Don’t Neglect the Residuary Clause

A recent case demonstrates the need to carefully consider how one drafts the residuary provisions of a will or trust.

Article III of Decedent’s will left the “rest, residue, and remainder” of her estate to Sister, Nephew 1, Nephew 2, and Niece. Sister was to receive 2/5, and the Nephews and Niece were each to receive 1/5. In that same article, the Decedent gave Nephews the right to purchase her residence on the condition that they “shall pay such amount to [Niece] as makes her share of [Decedent’s] estate equal with them.” If Nephews did not exercise their right to purchase, the property was to be sold and the proceeds divided “with the rest of [Decedent’s] estate in the manner set forth above.”

Based on this language, Sister asked the court to interpret the will as giving her a 2/5 interest in the Decedent’s house. Under her interpretation, Sister should receive two-fifths of the proceeds of the house regardless of whether it was purchased by Nephews or a third party.

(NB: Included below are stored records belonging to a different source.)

(* ===== verification/_CoqProject ===== *)
-Q . S2P
Prelude.v
Text.v
Double.v
Calendar.v
Regex.v
RegexFacts.v
Models.v
Sanitizer.v
Classifier.v
Preprocessing.v
Relevance.v
Json.v
Loads.v
LoadsFacts.v
Evidence.v
EvidenceFacts.v
SoakEvidence.v
SoakEvidenceFacts.v
DrillEvidence.v
DrillEvidenceFacts.v
RotationEvidence.v
RotationEvidenceFacts.v
AlertEvidence.v
AlertEvidenceFacts.v
Url.v
GitHubAppEvidence.v
GitHubAppEvidenceFacts.v
HttpsEvidence.v
HttpsEvidenceFacts.v
Diagnosis.v
HttpRetry.v
Llm.v
Difflib.v
DifflibFacts.v
Patching.v
RenderFacts.v
Security.v
Publication.v
Store.v
StoreFacts.v
StoreQueries.v
Schema.v
SchemaFacts.v
Migrations.v
MigrationsFacts.v
Governance.v
Queue.v
QueueFacts.v
Metrics.v
GitHub.v
GitHubApi.v
GitHubApiFacts.v
Pipeline.v
PipelineFacts.v
PipelineEnding.v
PipelineHistory.v
Worker.v
WorkerFacts.v
Main.v
MainFacts.v
Config.v
ConfigFacts.v
Auth.v
AuthFacts.v
Api.v
ApiFacts.v
Evaluation.v
PatchEvaluation.v
EvaluationFacts.v
Bootstrap.v
Registry.v
Docker.v
DockerFacts.v
PostgresRestore.v
GrafanaRestore.v
ContainerSoak.v
ContainerSoakFacts.v
ContainerRuntime.v
ReplicaRecovery.v
Preflight.v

The Nephews had a different interpretation. They argued that Sister should only receive a portion of the house proceeds if it were sold to a third party; i.e., if Nephews did not exercise their option. Because Nephews did intend to purchase the house, Nephews’ only obligation was to Niece, to whom they would pay 1/3 of the value house. Sister should get nothing.

The trial court agreed with Nephews, and Sister appealed. The issue, as the Tennessee Court of Appeals noted, was whether the residence was part of the residuary estate.

The very purpose of a residuary clause is to function as a dragnet for devising parts of a testator’s estate not otherwise disposed of.

The Decedent placed the residence provision in Article III, which purported to dispose of the “rest, residue, and remainder” of the Decedent’s estate. This would tend to support Sister’s argument that the residence should be included in the residuary estate.

The appellate court was not persuaded. It observed that the provision giving Nephews the right to purchase mentions Niece, but not Sister. From this it concluded that Decedent’s intent was to exclude Sister from benefiting if Nephews chose to purchase the house. According to the court:

The testator’s intent is clear from how she worded the provision. As written, there is an unambiguous intention for the Nephews and the Niece to share the value of the residence property equally if it stays in the family. We must presume that the absence of any language entitling [Sister] to a share indicates that the testator intentionally excluded her from a share of the property.

Drafters of wills often give too little thought to the residuary clause. This case, however, demonstrates the need for careful drafting. The issue could have been avoided if Decedent had addressed the purchase option in a separate, preceding article. Then there would have been no question that the house was not part of the residuary estate upon exercise of the option.